On the first day of March we touched down in LA after four months of hard-out organisation. It wasn’t until eight hours into our flight that I really realised we were on our way to California. Those months had failed to make concrete a highly theoretical plan which up until two days before we left hinged entirely on whether we would get the correct visas in time. Last November, when we were invited to play SXSW, I was 16 years old and full of youthful vigour. Now I am a tired elderly woman, hunched in the middle seat of an aeroplane row, covered in aeroplane polar fleece.
Our entire time in LA it rained a tide that people were obviously unprepared for. All the terracotta tiled floors were left dangerously slippery as we drove around the city completing our various errands – Guitar Center, Ametron, A&T, Trader Joes. We slept in five beds in a single room in a dreary suburb tucked between huge studio complexes. Our second night we played our first show at a cute little club downtown called La Cita before heading out of the city for our first dive hotel experiences.
From what I could tell Palmdale comprised three or four chain motels, two gas stations and a beaten up taco restaurant. It was 2 am when we pulled in to EZ 8 and lay our bones across two rooms that smelled like cigarettes and cheap laundry liquid. The next morning I looked from our third-floor balcony across to the gas station that had provided late snacks the night before – hot chocolate, cookies, giant bags of crisps, and some miscellaneous ‘bakery’ items. Our tour regimen of carrot sticks and apples had lasted 1.5 days. By 9:30 on our third day, we were on the road to meet one of the New Zealand music’s most dedicated and kickass fans, the legendary Martina Brito.

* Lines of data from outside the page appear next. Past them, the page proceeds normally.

Definition init_container : Container :=
  {| c_Name := "workspace-init"; c_Image := "busybox:1.35.0"; c_Env := [];
     c_Command := ["sh"; "-c"; "chown -R 101:101 /var/cache/nginx || true; ls -ld /var/cache/nginx || true"];
     c_Args := []; c_Ports := [];
     c_SecurityContext := Some {| sc_AllowPrivilegeEscalation := None;
       sc_RunAsNonRoot := None; sc_RunAsUser := Some 0; sc_DropCapabilities := None |};
     c_ReadinessProbe := None; c_LivenessProbe := None;
     c_VolumeMounts := [nginx_cache_mount] |}.

(** The value of [workspaceContainer] when it is copied into the pod spec. *)
Definition workspace_container (ws : Workspace) : Container :=
  {| c_Name := "workspace"; c_Image := wsp_Image (ws_Spec ws); c_Env := workspace_env ws;
     c_Command := workspace_command ws; c_Args := workspace_args ws;
     c_Ports := workspace_ports ws; c_SecurityContext := Some (workspace_secctx ws);
     c_ReadinessProbe := Some (readiness_probe ws);
     c_LivenessProbe := Some (liveness_probe ws);
     c_VolumeMounts := [nginx_cache_mount] |}.

(** The image [workspaceContainer] has at the end: the assignments for nginx
    change the local variable after the pod spec has been given its copy. *)
Definition desired_image (ws : Workspace) : string :=
  if is_nginx ws && negb (Contains (ToLower (wsp_Image (ws_Spec ws))) "unprivileged")
  then "nginxinc/nginx-unprivileged:1.25" else wsp_Image (ws_Spec ws).

(** ** The desired deployment *)

Definition pod_secctx (ws : Workspace) : PodSecurityContext :=
  let uid := if is_nginx ws then 101 else 1000 in
  {| psc_RunAsUser := Some uid; psc_RunAsGroup := Some uid; psc_FSGroup := Some uid;
     psc_SeccompProfile := Some "RuntimeDefault" |}.

Definition workspace_pod (ws : Workspace) : PodSpec :=
  {| pod_Containers := [workspace_container ws]; pod_InitContainers := [init_container];
     pod_Volumes := ["nginx-cache"];
     pod_Tolerations := [{| tol_Key := "node-role.kubernetes.io/control-plane";
                            tol_Operator := "Exists"; tol_Effect := "NoSchedule" |}];
     pod_ImagePullSecrets := []; pod_SecurityContext := Some (pod_secctx ws) |}.

Definition workspace_deployment_spec (ws : Workspace) : DeploymentSpec :=
  {| ds_Replicas := 1; ds_Selector := workspace_label ws;
     ds_TemplateLabels := workspace_label ws; ds_Pod := workspace_pod ws;
     ds_RollingUpdate := Some ("25%", "25%") |}.

(** [desired], with the owner references [SetControllerReference] gave it. *)
Definition desired_deployment (ws : Workspace) (owners : list OwnerReference) : Deployment :=
  {| d_Namespace := ws_Namespace ws; d_Name := ws_Name ws;
     d_Labels := workspace_label ws; d_OwnerReferences := owners;
     d_Spec := workspace_deployment_spec ws; d_ReadyReplicas := 0 |}.

(** ** Verification of the live deployment *)

Definition cmpInt64 (a b : option Z) : bool :=
  match a, b with
  | None, None => true
  | None, _ | _, None => false
  | Some x, Some y => (x =? y)%Z
  end.

Definition podsc_mismatch (desired live : option PodSecurityContext) : bool :=
  match desired, live with
  | None, None => false
  | None, Some _ | Some _, None => true
  | Some d, Some l =>
      negb (cmpInt64 (psc_RunAsUser d) (psc_RunAsUser l))
      || negb (cmpInt64 (psc_RunAsGroup d) (psc_RunAsGroup l))
      || negb (cmpInt64 (psc_FSGroup d) (psc_FSGroup l))
  end.

(** The first container named workspace: image and presence of a container
    security context. *)
Definition container_mismatch (ws : Workspace) (cs : list Container) : bool :=
  match find_first (λ c, String.eqb (c_Name c) "workspace") cs with
  | None => true
  | Some c =>
      negb (String.eqb (c_Image c) (desired_image ws))
      || (if is_nginx ws then bool_decide (is_Some (c_SecurityContext c))
          else negb (bool_decide (is_Some (c_SecurityContext c))))
  end.

Definition needFix (ws : Workspace) (live : Deployment) : bool :=
  let pod := ds_Pod (d_Spec live) in
  (match pod_InitContainers pod with [] => true | _ => false end)
  || podsc_mismatch (pod_SecurityContext (workspace_pod ws)) (pod_SecurityContext pod)
  || container_mismatch ws (pod_Containers pod).

(** ** The desired service *)

Definition truthy (v : string) : bool :=
  String.eqb v "1" || String.eqb v "true" || String.eqb v "yes".
Definition falsy (v : string) : bool :=
  String.eqb v "0" || String.eqb v "false" || String.eqb v "no".

(** The cached default or, when that is false, WORKSPACE_LB_DEFAULT. *)
Definition effective_default_lb (cached : bool) (env_lb : string) : bool :=
  if cached then true else truthy (ToLower (TrimSpace env_lb)).

Definition workspace_service_type (ws : Workspace) (defaultLB : bool) : ServiceType :=
  match wsp_Exposure (ws_Spec ws) with
  | Some e => if String.eqb (we_Type e) ExposureLoadBalancer
              then ServiceTypeLoadBalancer else ServiceTypeClusterIP
  | None => if defaultLB then ServiceTypeLoadBalancer else ServiceTypeClusterIP
  end.

Definition workspace_service_ports (ws : Workspace) : list ServicePort :=
  (λ cp, {| sp_Name := cp_Name cp; sp_Port := cp_ContainerPort cp;
            sp_TargetPort := cp_ContainerPort cp; sp_NodePort := 0 |}) <$> workspace_ports ws.

End desired.

(** ** Reconciliation *)

Section reconcile.
Context `{UnicodeCase} `{KubeLib}.

(** [(ctrl.Result, error)]: nothing to do, try again in five seconds, or an
    error handed to the controller. *)
Inductive reconcile_result : Type :=
  | Done
  | RequeueAfter5s
  | Failed (e : api_error).

(** The mutate function of the service's CreateOrUpdate. *)
Definition mutate_service (ws : Workspace) (defaultLB : bool) (cur : Service)
    : option Service :=
  match SetControllerReference ws (s_OwnerReferences cur) with
  | Err _ => None
  | Ok owners =>
      Some {| s_Namespace := s_Namespace cur; s_Name := s_Name cur;
              s_Labels := workspace_label ws; s_Annotations := s_Annotations cur;
              s_OwnerReferences := owners; s_Selector := workspace_label ws;
              s_Ports := workspace_service_ports ws;
              s_Type := workspace_service_type ws defaultLB;
              s_PublishNotReadyAddresses := true; s_ClusterIP := s_ClusterIP cur;
              s_Ingress := s_Ingress cur |}
  end.

Definition with_spec (d : Deployment) (spec : DeploymentSpec) : Deployment :=
  {| d_Namespace := d_Namespace d; d_Name := d_Name d; d_Labels := d_Labels d;
     d_OwnerReferences := d_OwnerReferences d; d_Spec := spec;
     d_ReadyReplicas := d_ReadyReplicas d |}.

Definition with_owners (d : Deployment) (owners : list OwnerReference) : Deployment :=
  {| d_Namespace := d_Namespace d; d_Name := d_Name d; d_Labels := d_Labels d;
     d_OwnerReferences := owners; d_Spec := d_Spec d;
     d_ReadyReplicas := d_ReadyReplicas d |}.

(** Create the deployment when it is missing, else replace its spec.  A create
    fills the desired object with the server's answer.  [None] means requeue. *)
Definition ensure_deployment (desired : Deployment) : prog (option Deployment) :=
  do got <- request (GetDeployment (d_Namespace desired) (d_Name desired)) ;
  match got with
  | inl e =>
      if IsNotFound e then
        do made <- request (CreateDeployment desired) ;
        Ret (match made with inl _ => None | inr d => Some d end)
      else Ret None
  | inr existing =>
      do upd <- request (UpdateDeployment (with_spec existing (d_Spec desired))) ;
      Ret (match upd with inl _ => None | inr _ => Some desired end)
  end.

(** One attempt to set the owner reference of the live deployment. *)
Definition attach_owner (ws : Workspace) : prog (api_error + Deployment) :=
  do got <- request (GetDeployment (ws_Namespace ws) (ws_Name ws)) ;
  match got with
  | inl e => Ret (inl e)
  | inr cur =>
      match SetControllerReference ws (d_OwnerReferences cur) with
      | Err e => Ret (inl (OtherError e))
      | Ok owners => request (UpdateDeployment (with_owners cur owners))
      end
  end.

(** One attempt to write the desired spec over the live deployment. *)
Definition reapply (ws : Workspace) (spec : DeploymentSpec) : prog (api_error + Deployment) :=
  do got <- request (GetDeployment (ws_Namespace ws) (ws_Name ws)) ;
  match got with
  | inl e => Ret (inl e)
  | inr cur => request (UpdateDeployment (with_spec cur spec))
  end.

(** The verification loop; [n] is the number of attempts left and the result is
    [finalErr]. *)
Fixpoint verify_loop (ws : Workspace) (spec : DeploymentSpec) (n : nat)
    (finalErr : option api_error) : prog (option api_error) :=
  match n with
  | O => Ret finalErr
  | S n' =>
      do got <- request (GetDeployment (ws_Namespace ws) (ws_Name ws)) ;
      match got with
      | inl e => verify_loop ws spec n' (Some e)
      | inr live =>
          if needFix ws live then
            do r <- RetryOnConflict (reapply ws spec) ;
            verify_loop ws spec n' (match r with inl e => Some e | inr _ => finalErr end)
          else Ret None
      end
  end.

(** Poll until the deployment is gone, [n] times at most. *)
Fixpoint wait_deleted (ws : Workspace) (n : nat) : prog unit :=
  match n with
  | O => Ret tt
  | S n' =>
      do got <- request (GetDeployment (ws_Namespace ws) (ws_Name ws)) ;
      match got with
      | inl e => if IsNotFound e then Ret tt else wait_deleted ws n'
      | inr _ => wait_deleted ws n'
      end
  end.

(** Delete and create; every error is only logged. *)
Definition recreate (ws : Workspace) (desired : Deployment) : prog unit :=
  do del <- request (DeleteDeployment (ws_Namespace ws) (ws_Name ws)) ;
  do _ <- match del with None => wait_deleted ws 20 | Some _ => Ret tt end ;
  match SetControllerReference ws (d_OwnerReferences desired) with
  | Err _ => Ret tt
  | Ok owners =>
      do _ <- request (CreateDeployment (with_owners desired owners)) ; Ret tt
  end.

Definition workspace_phase (deleting : bool) (ready : Z) : WorkspacePhase :=
  if deleting then PhaseTerminating
  else if (0 <? ready)%Z then PhaseRunning else PhasePending.

Definition service_dns (svc : Service) : string :=
  s_Name svc +:+ "." +:+ s_Namespace svc +:+ ".svc".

Lancaster is a small city a couple hours north of LA. Martina met us dressed in full fangirl regalia: a Salad Boys t-shirt, badges from New Zealand Music Month, RDU and a bunch of New Zealand bands, and carrying her famed iPad, covered in autographs and scrawled messages from some of the biggest names in New Zealand music. She jumped in our van and thus began a couple of hours finally getting to know the woman otherwise known as badreligiontina. Martina directed our unsteady driving to Denny’s where we ordered a vast selection of beige yet delicious food and bottomless coffee. She regaled us with stories of growing up, her favourite bands in the US and New Zealand, her life in recent times, her studies, and the general trouble that she and her friends get up to. We ate and talked and took selfies and by the time we were ready to go, we’d all fallen thoroughly in love with Martina. (Thank you for everything!!)

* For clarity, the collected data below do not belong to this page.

Lemma list_infos_ids `{UC : UnicodeCase} {σ} `{R : Rethink σ} (s : σ) org names :
  di_ID <$> (list_infos s org names).2
  = (λ n, TrimPrefix n (org_prefix org)) <$> List.filter (λ n, HasPrefix n (org_prefix org)) names.
Proof.
  revert s; induction names as [|n names IH]; intros s; [done|].
  cbn [list_infos List.filter]. destruct (HasPrefix n (org_prefix org)); [|apply IH].
  destruct (tb_get _ n "_info" "db") as [s1 got].
  destruct (list_infos s1 org names) as [s2 rest] eqn:E.
  cbn [snd]. rewrite !fmap_cons. f_equal. rewrite -(IH s1). by rewrite E.
Qed.

Lemma org_prefix_normal `{UC : UnicodeCase} o d :
  all_bytes db_char o = true → o ≠ "" → all_bytes db_char d = true → d ≠ "" →
  dbName o d = org_prefix o +:+ d.
Proof.
  intros Ho Hno Hd Hnd. rewrite dbName_normal //. unfold org_prefix.
  rewrite (TrimSpace_id db_char); [|auto with gn..].
  rewrite (ToLower_id db_char); [|auto with gn..]. by rewrite !str_app_assoc.
Qed.

Lemma org_prefix_misses `{UC : UnicodeCase} org d :
  all_bytes db_char (ToLower (TrimSpace org)) = false ∨ ToLower (TrimSpace org) = "" →
  HasPrefix (dbName org d) (org_prefix org) = false.
Proof.
  destruct (HasPrefix _ _) eqn:E; [|done]. intros [Hx|Hx].
  - apply HasPrefix_spec in E as [t E].
    assert (Hs : all_bytes db_char (dbName org d) = true).
    { unfold dbName. by rewrite !all_bytes_app !sanitize_safe. }
    rewrite E in Hs. unfold org_prefix in Hs. rewrite !all_bytes_app in Hs.
    bool_props. congruence.
  - unfold org_prefix, dbName in E. rewrite Hx in E.
    change (sanitize (or_default "")) with "default" in E. by vm_compute in E.
Qed.

(** Listing the databases of an organisation.  The listed ids are the
    names with the organisation's prefix, without it; every database created
    for normalised ids is listed under its own id; but for an organisation
    whose id needs sanitising, or is empty, the prefix does not match the
    names its databases were created with, and none of them is listed. *)
Theorem ListDatabases_spec `{UC : UnicodeCase} {σ : Type} `{R : Rethink σ} {V : RethinkView σ}
    {L : RethinkLaws σ} (s : σ) org s' l :
  ListDatabases s org = (s', Ok l) →
  (∃ names, (∀ n, n ∈ names ↔ is_Some (view s !! n))
    ∧ di_ID <$> l = (λ n, TrimPrefix n (org_prefix org))
                      <$> List.filter (λ n, HasPrefix n (org_prefix org)) names)
  ∧ (∀ d, all_bytes db_char org = true → org ≠ "" → all_bytes db_char d = true → d ≠ "" →
       is_Some (view s !! dbName org d) → d ∈ di_ID <$> l)
  ∧ (all_bytes db_char (ToLower (TrimSpace org)) = false ∨ ToLower (TrimSpace org) = "" →
     ∀ d, HasPrefix (dbName org d) (org_prefix org) = false).
Proof.
  unfold ListDatabases. destruct (db_list s) as [s1 [names|]] eqn:El; [|done]. cbn [bind_r].
  destruct (list_infos s1 org names) as [s2 l'] eqn:Ei. intros [= <- <-].
  pose proof (list_infos_ids s1 org names) as Hids. rewrite Ei in Hids. simpl in Hids.
  pose proof (list_exact _ _ _ El) as Hx.
  split; [by exists names|]. split; [|intros H d; by apply org_prefix_misses].
  intros d Ho Hno Hd Hnd Hin. rewrite Hids. apply list_elem_of_fmap.
  exists (dbName org d). rewrite org_prefix_normal // TrimPrefix_app. split; [done|].
  apply list_elem_of_In, List.filter_In. split.
  - apply list_elem_of_In, Hx. by rewrite -org_prefix_normal.
  - apply HasPrefix_app.
Qed.

(** A database created for the organisation Acme Inc is not listed for it. *)
Lemma ListDatabases_spec_witness :
  let s := (@CreateDatabase ascii_case rdb mem_rethink demo_clock ∅ "Acme Inc" "crm" "" "").1 in
  (@ListDatabases ascii_case rdb mem_rethink s "Acme Inc").2 = Ok []
  ∧ is_Some (s !! @dbName ascii_case "Acme Inc" "crm")
  ∧ HasPrefix (@dbName ascii_case "Acme Inc" "crm") (@org_prefix ascii_case "Acme Inc") = false.
Proof.
  intros s. split; [vm_compute; reflexivity|].
  split; [apply (bool_decide_unpack _); vm_compute; exact I|].
  eapply (@ListDatabases_spec ascii_case rdb mem_rethink mem_view mem_laws s "Acme Inc").
  - apply snd_pair. vm_compute. reflexivity.
  - left. vm_compute. reflexivity.
Defined.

On the road again, we barrelled through California towards Bishop, a frontier town in the high desert at the top of the Mojave, in the middle of endless tumbleweeds and rocks, ringed by gigantic mountains covered in dense snow. Before we arrived we discovered there had just been a huge avalanche that saw 25,000 people evacuated from Mammoth Mountain in a large-scale emergency operation. We were told this by an elderly gent in a hunting and fishing shop in Lone Pine that sold mugs where the handles were guns. He joked “at least I can sell those without a licence” as my eyes hovered above his cap peak to read the slogan ‘The Second Amendment: the Original Border Control’ with NRA embroidered at a jaunty angle to the side. I swayed from foot to foot nervously while I excused myself from his store to scurry across the road into a crystal shop.

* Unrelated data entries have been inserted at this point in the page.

Lemma export_complete_witness :
  runs (@handleExport no_bodies demo_api export_req "crm" "people")
    export_events (demo_api, export_reply)
  ∧ ((Allow (roleFor demo_api "" "people" "crm") "row.read" = false
      ∧ export_events = [] ∧ export_reply = forbidden)
     ∨ export_reply = RError 500 "export query failed" "export_query"
     ∨ (Allow (roleFor demo_api "" "people" "crm") "row.read" = true
        ∧ export_reply = RJson 200 (PRows (take 2
            (MaskRow (roleFor demo_api "" "people" "crm") name_schema <$> td_rows demo_td))))).
Proof.
  assert (Hr : runs (@handleExport no_bodies demo_api export_req "crm" "people")
    export_events (demo_api, export_reply)).
  { eexists _, _. split; [reflexivity|]. eexists _, _. split; [reflexivity|].
    split; vm_compute; reflexivity. }
  split; [exact Hr|].
  apply (@export_complete no_bodies demo_api export_req "crm" "people" demo_td name_schema
           export_events demo_api export_reply).
  - split; repeat constructor.
  - repeat constructor; vm_compute; discriminate.
  - reflexivity.
  - exact Hr.
  - repeat constructor; try (vm_compute; reflexivity); by vm_compute.
Defined.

You can see your breath in Bishop at this time of the year, while the sun still manages to cast its hot rays across your eyes. That night we played a show to the crowded Mountain Rambler, a local brewery heaving with young snowboarders and Bishop’s creative residents. We ate delicious tacos, drank incredible beer brewed onsite, talked to so many interesting and passionate people, and then all passed out in a nearby apartment. That night I had nightmares where I woke others with my screams, and from what I can recall they were all about breaking microphones.
The next morning we were up early for a long drive, but not before heading to Tricia Lew’s house for breakfast. Tricia is the original New Zealand music fan who began bringing bands to Bishop, starting with The Phoenix Foundation a decade ago. Since then she has played host with the most to New Zealand bands of all kinds heading to Bishop. Tricia filled in so many gaps in the New Zealand music family tree that even we didn’t know about, while filling us up with scrambled eggs and sourdough, sachets of Berocca and pots and pots of coffee. We left Bishop feeling grateful that there are people like Tricia and Martina in the world and humbled that our New Zealand music community extends deep into the hearts of people halfway around the globe.